BEGIN Records for processing
(** [if p.exists(): remove(p)] *)
Definition remove_if_exists (remove : string -> PyM unit) (p : string) : PyM unit :=
  b <- path_exists p ;;
  if b then remove p else mret tt.

(** The [finally] clause: best-effort removal of both staging paths. *)
Definition cleanup (input_path output_dir : string) : PyM unit :=
  remove_if_exists (fun p => try_except (os_remove w p) (fun e => print (warn_delete p e))) input_path ;;;
  remove_if_exists (fun p => try_except (rmtree w p) (fun e => print (warn_delete p e))) output_dir.

(** The loop [for file in output_dir.iterdir(): if file.is_file(): upload]. *)
Definition upload_outputs (output_dir prefix : string) : PyM unit :=
  entries <- iterdir output_dir ;;
  mfor entries (fun name =>
    let file := output_dir +:+ "/" +:+ name in
    isf <- path_is_file file ;;
    if isf then s3_upload_file w file output_bucket (prefix +:+ "/" +:+ name) (content_type file)
    else mret tt).

(** The body of the inner [try]. *)
Definition process (bucket : json) (key file_id input_path output_dir : string) : PyM response :=
  s3_download_file w bucket key input_path ;;;
  output_files <- run_ffmpeg_dash w input_path output_dir RESOLUTIONS ;;
  upload_outputs output_dir (dash_prefix file_id) ;;;
  mret (mk_response 200
    (BOk "DASH conversion successful" (manifest_url bucket (dash_prefix file_id)) output_files
         ("s3://" +:+ py_str_json bucket +:+ "/" +:+ dash_prefix file_id +:+ "/"))).

(** [record = event["Records"][0]], [bucket = record["s3"]["bucket"]["name"]],
    [key = unquote_plus(record["s3"]["object"]["key"])], in this order. *)
Definition parse_event (event : json) : outcome exn (json * string) :=
  match py_getpath event [KStr "Records"; KInt 0] with
  | Raise e => Raise e
  | Ret record =>
      match py_getpath record [KStr "s3"; KStr "bucket"; KStr "name"] with
      | Raise e => Raise e
      | Ret bucket =>
          match py_getpath record [KStr "s3"; KStr "object"; KStr "key"] with
          | Raise e => Raise e
          | Ret v => match py_unquote_plus v with
                     | Ret key => Ret (bucket, key)
                     | Raise e => Raise e
                     end
          end
      end
  end.

(** The body of the outer [try], once the event is read. *)
Definition handle_key (bucket : json) (key : string) : PyM response :=
  let ext := key_ext key in
  if negb (ext_allowed ext) then mret (mk_response 400 (BStr (unsupported_body ext (set_order (w_hash_seed w)))))
  else
    let file_id := key_file_id key in
    let input_path := input_path_of file_id ext in
    let output_dir := output_dir_of file_id in
    remove_if_exists (os_remove w) input_path ;;;
    remove_if_exists (rmtree w) output_dir ;;;
    try_finally (try_except (process bucket key file_id input_path output_dir) mraise)
                (cleanup input_path output_dir).

Definition handle (event : json) : PyM response :=
  bk <- lift (parse_event event) ;;
  handle_key bk.1 bk.2.

Definition error_response (e : exn) : response := mk_response 500 (BStr ("Error: " +:+ exn_str e)).

Definition lambda_handler (event : json) : PyM response :=
  try_except (handle event) (fun e =>
    print ("Error processing video: " +:+ exn_str e) ;;;
    mret (error_response e)).
End Handler.

(** ** The handler always answers *)

(** Decompose a [returns] goal along the structure of the program. *)
Ltac returns_tac :=
  repeat match goal with
  | |- returns _ (mbind _ _) => apply returns_bind; intros ?
  | |- returns _ (try_finally _ _) => apply returns_try_finally
  | |- returns _ (try_except _ mraise) => apply returns_try_except; [|intros ?; apply returns_raise]
  | |- returns _ (mret _) => apply returns_ret
  | |- returns _ (mraise _) => apply returns_raise
  | |- returns _ (if ?b then _ else _) => destruct b
  | |- returns _ (let '(_, _) := ?p in _) => destruct p
  end.

Lemma handle_returns w event :
  returns (fun r => statusCode r = 200 \/ statusCode r = 400)%Z (handle w event).
Proof.
  unfold handle, handle_key, process. returns_tac; cbn; auto.
Qed.

(** C1: [lambda_handler] never lets an exception escape: on every event
    and in every world it returns a response, whose status is 200, 400
    or 500. *)
Theorem lambda_handler_total (w : world) (event : json) (s : state) :
  exists r s', lambda_handler w event s = (Ret r, s') /\
    (statusCode r = 200 \/ statusCode r = 400 \/ statusCode r = 500)%Z.
Proof.
  unfold lambda_handler, try_except. destruct (handle w event s) as [[r|e] s'] eqn:H.
  - exists r, s'. split; [done|]. apply handle_returns in H. tauto.
  - eexists _, _. split; [reflexivity|]. cbn. auto.
Qed.

(** ** Reading the event *)

(** C4: an event whose key has an extension outside
    [ALLOWED_EXTENSIONS] (after lower-casing) gets the 400 response that
    names the extension and the allowed set, and the handler touches
    nothing: no download, no filesystem change, no output. *)
Theorem lambda_handler_unsupported (w : world) (event : json) (s : state) bucket key :
  parse_event event = Ret (bucket, key) -> ext_allowed (key_ext key) = false ->
  lambda_handler w event s =
  (Ret (mk_response 400 (BStr (unsupported_body (key_ext key) (set_order (w_hash_seed w))))), s).
Proof.
  intros Hp Hx. unfold lambda_handler, try_except, handle, mbind, lift.
  rewrite Hp. cbn. unfold handle_key. by rewrite Hx.
Qed.

(** C21: an event that cannot be read (a missing field, a wrong type, a
    key that is not a string) gets the 500 response carrying [str(e)] of
    the exception, after one line on standard output and nothing else. *)
Theorem lambda_handler_bad_event (w : world) (event : json) (s : state) (e : exn) :
  parse_event event = Raise e ->
  lambda_handler w event s =
  (Ret (error_response e),
   mk_state (st_fs s) (st_s3 s) (st_trace s ++ [EvPrint ("Error processing video: " +:+ exn_str e)])).
Proof.
  intros Hp. unfold lambda_handler, try_except, handle, mbind, lift. by rewrite Hp.
Qed.

(** C31: lines 113-115 read the notification: when [Records[0]] of the
    event carries the bucket name [b] and, as the object key, the form
    encoding [quote_plus k] of a key [k] (any [str]: spaces, [+], [%] and
    non-ASCII letters included), [parse_event] yields exactly the bucket
    [b] and the key [k] the object was stored under. *)
Theorem parse_event_quoted event record (b : json) (k : string) :
  py_getpath event [KStr "Records"; KInt 0] = Ret record ->
  py_getpath record [KStr "s3"; KStr "bucket"; KStr "name"] = Ret b ->
  py_getpath record [KStr "s3"; KStr "object"; KStr "key"] = Ret (JStr (quote_plus k)) ->
  utf8_valid k = true ->
  parse_event event = Ret (b, k).
Proof.
  intros Hr Hb Hk Hv. unfold parse_event. rewrite Hr, Hb, Hk. cbn.
  by rewrite unquote_plus_quote_plus.
Qed.

(** A storage notification for one object: the key is sent form-encoded. *)
Definition s3_notification (bucket key : string) : json :=
  let s3 := JObj [("bucket", JObj [("name", JStr bucket)]); ("object", JObj [("key", JStr key)])] in
  JObj [("Records", JList [JObj [("s3", s3)]])].

Definition sample_event (key : string) : json := s3_notification "srcbucket" key.

(** ffmpeg writes a manifest, an initialization segment and one media
    segment carrying the input's bytes; it fails on an unreadable input.
    The source object [k] holds ["bytes of k"]. *)
Definition sample_ffmpeg (cmd : list string) (input : option string) : run_result :=
  match input with
  | Some d => RunExit 0 "" [("manifest.mpd", NFile "<MPD/>"); ("init_0.m4s", NFile "ftyp");
                            ("segment_0_1.m4s", NFile ("moof" +:+ d))]
  | None => RunExit 1 "No such file or directory" []
  end.

Definition sample_world : world :=
  mk_world (fun _ _ => None) sample_ffmpeg
    (fun _ _ _ _ => None) (fun _ => None) 18 0
    (fun _ k => "bytes of " +:+ k).

Definition sample_state : state := mk_state {[ "/tmp" := NDir 511 ]} ∅ [].

Lemma lambda_handler_unsupported_witness :
  parse_event (sample_event "videos/clip.txt") = Ret (JStr "srcbucket", "videos/clip.txt") /\
  ext_allowed (key_ext "videos/clip.txt") = false /\
  lambda_handler sample_world (sample_event "videos/clip.txt") sample_state =
  (Ret (mk_response 400 (BStr (unsupported_body (key_ext "videos/clip.txt") (set_order (w_hash_seed sample_world))))),
   sample_state).
Proof.
  split; [reflexivity|]. split; [reflexivity|].
  apply (lambda_handler_unsupported sample_world _ sample_state (JStr "srcbucket")); reflexivity.
Defined.

Lemma lambda_handler_bad_event_witness :
  parse_event (JObj []) = Raise (KeyError (KStr "Records")) /\
  lambda_handler sample_world (JObj []) sample_state =
  (Ret (error_response (KeyError (KStr "Records"))),
   mk_state (st_fs sample_state) (st_s3 sample_state)
     [EvPrint ("Error processing video: " +:+ exn_str (KeyError (KStr "Records")))]).
Proof.
  split; [reflexivity|]. apply (lambda_handler_bad_event sample_world _ sample_state). reflexivity.
Defined.

Lemma parse_event_quoted_witness :
  let ev := s3_notification "srcbucket" (quote_plus cafe_key) in
  let rec := JObj [("s3", JObj [("bucket", JObj [("name", JStr "srcbucket")]);
                                ("object", JObj [("key", JStr (quote_plus cafe_key))])])] in
  py_getpath ev [KStr "Records"; KInt 0] = Ret rec /\
  py_getpath rec [KStr "s3"; KStr "bucket"; KStr "name"] = Ret (JStr "srcbucket") /\
  py_getpath rec [KStr "s3"; KStr "object"; KStr "key"] = Ret (JStr (quote_plus cafe_key)) /\
  utf8_valid cafe_key = true /\
  parse_event ev = Ret (JStr "srcbucket", cafe_key).
Proof.
  cbv zeta. split_and!; [reflexivity|reflexivity|reflexivity|vm_compute; reflexivity|].
  apply (parse_event_quoted _ (JObj [("s3", JObj [("bucket", JObj [("name", JStr "srcbucket")]);
                                ("object", JObj [("key", JStr (quote_plus cafe_key))])])]));
    [reflexivity|reflexivity|reflexivity|vm_compute; reflexivity].
Defined.

Lemma handle_eq w event s bucket key :
  parse_event event = Ret (bucket, key) -> handle w event s = handle_key w bucket key s.
Proof.
  intros Hp. unfold handle. erewrite (mbind_Ret_eq _ _ _ (bucket, key) s); [reflexivity|].
  unfold lift. by rewrite Hp.
Qed.

(** The outer [except]: an exception of the body becomes a printed line
    and the 500 response. *)
Lemma lambda_handler_eq w event s bucket key r s' :
  parse_event event = Ret (bucket, key) -> handle_key w bucket key s = (r, s') ->
  lambda_handler w event s =
  match r with
  | Ret v => (Ret v, s')
  | Raise e => (Ret (error_response e), logged (EvPrint ("Error processing video: " +:+ exn_str e)) s')
  end.
Proof.
  intros Hp Hh. unfold lambda_handler, try_except. rewrite (handle_eq w event s bucket key Hp), Hh.
  by destruct r.
Qed.

(** The allowed extensions are ASCII and lowercase. *)
Lemma allowed_ext_chars e :
  e ∈ ALLOWED_EXTENSIONS -> utf8_valid e = true /\ Forall (fun a => 0 <= a < 128)%Z (utf8_decode e).
Proof.
  unfold ALLOWED_EXTENSIONS. set_unfold. intros He.
  destruct_or! He; subst; (split; [reflexivity|refine (bool_decide_unpack _ _); vm_compute; exact I]).
Qed.

(** C20: an object key passes the extension check (lines 117-118)
    exactly when the suffix of its name lowers, character by character,
    to one of [ALLOWED_EXTENSIONS]: each character is the allowed one,
    its ASCII capital, or, for ["k"], U+212A KELVIN SIGN, which
    [str.lower()] maps to ["k"]. No other character of Unicode lowers to
    an ASCII one. *)
Theorem key_ext_allowed_iff key :
  ext_allowed (key_ext key) = true <->
  exists e, e ∈ ALLOWED_EXTENSIONS /\ Forall2 lowers_to (utf8_decode (path_suffix key)) (utf8_decode e).
Proof.
  unfold ext_allowed, key_ext, py_lower. rewrite bool_decide_eq_true.
  pose proof (lower_go_scalar [] _ (proj1 (utf8_decode_scalar_len (path_suffix key)))) as Hsc.
  split.
  - intros He. eexists; split; [exact He|]. destruct (allowed_ext_chars _ He) as [_ Ha].
    rewrite utf8_decode_encode in Ha |- * by done. by apply lower_str_ascii.
  - intros (e & He & Hf). destruct (allowed_ext_chars _ He) as [Hv Ha].
    apply lower_str_ascii in Hf; [|done]. by rewrite Hf, utf8_encode_decode_valid.
Qed.

(** A key whose suffix is [".M"], U+212A, ["V"] (bytes E2 84 AA) is
    staged and converted as a [.mkv] file. *)
Definition kelvin_key : string :=
  "videos/clip.M" +:+ String "226"%char (String "132"%char (String "170"%char "V")).

Example kelvin_key_ext : key_ext kelvin_key = ".mkv" /\ ext_allowed (key_ext kelvin_key) = true.
Proof. split; vm_compute; reflexivity. Qed.

(** C30: the ContentType of the file [name] of the output directory is
    [application/dash+xml] exactly when the suffix of [name] itself
    ([Path(name).suffix]) is [.mpd], and [video/mp4] otherwise: a dot in
    the directory (a stem such as [my.mpd]) never changes it, so
    [manifest.mpd] is sent as [application/dash+xml] and the [.m4s]
    segments as [video/mp4]. *)
Theorem content_type_by_name d n :
  string_has "/"%char n = false -> n <> "" -> n <> "." ->
  content_type (d +:+ "/" +:+ n) =
    if bool_decide (path_suffix n = ".mpd") then "application/dash+xml" else "video/mp4".
Proof. intros Hn H1 H2. unfold content_type. by rewrite path_suffix_child. Qed.

(** ** The upload loop *)

Definition upload_event (output_dir prefix name : string) : event :=
  EvUpload (output_dir +:+ "/" +:+ name) output_bucket (prefix +:+ "/" +:+ name)
           (content_type (output_dir +:+ "/" +:+ name)).

Definition store_upload (fs : gmap string node) (output_dir prefix : string)
    (s3 : gmap (string * string) s3_object) (name : string) :=
  <[(output_bucket, prefix +:+ "/" +:+ name) :=
     mk_object (output_dir +:+ "/" +:+ name) (content_type (output_dir +:+ "/" +:+ name))
               (file_data fs (output_dir +:+ "/" +:+ name))]> s3.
END Records for processing
→ What is expected: Repeat exactly, please, each line from the beginning of the data through the line with "remove_if_exists (fun p => try_except (os_remove" in it, and only those lines.

→ Your response:
(** [if p.exists(): remove(p)] *)
Definition remove_if_exists (remove : string -> PyM unit) (p : string) : PyM unit :=
  b <- path_exists p ;;
  if b then remove p else mret tt.

(** The [finally] clause: best-effort removal of both staging paths. *)
Definition cleanup (input_path output_dir : string) : PyM unit :=
  remove_if_exists (fun p => try_except (os_remove w p) (fun e => print (warn_delete p e))) input_path ;;;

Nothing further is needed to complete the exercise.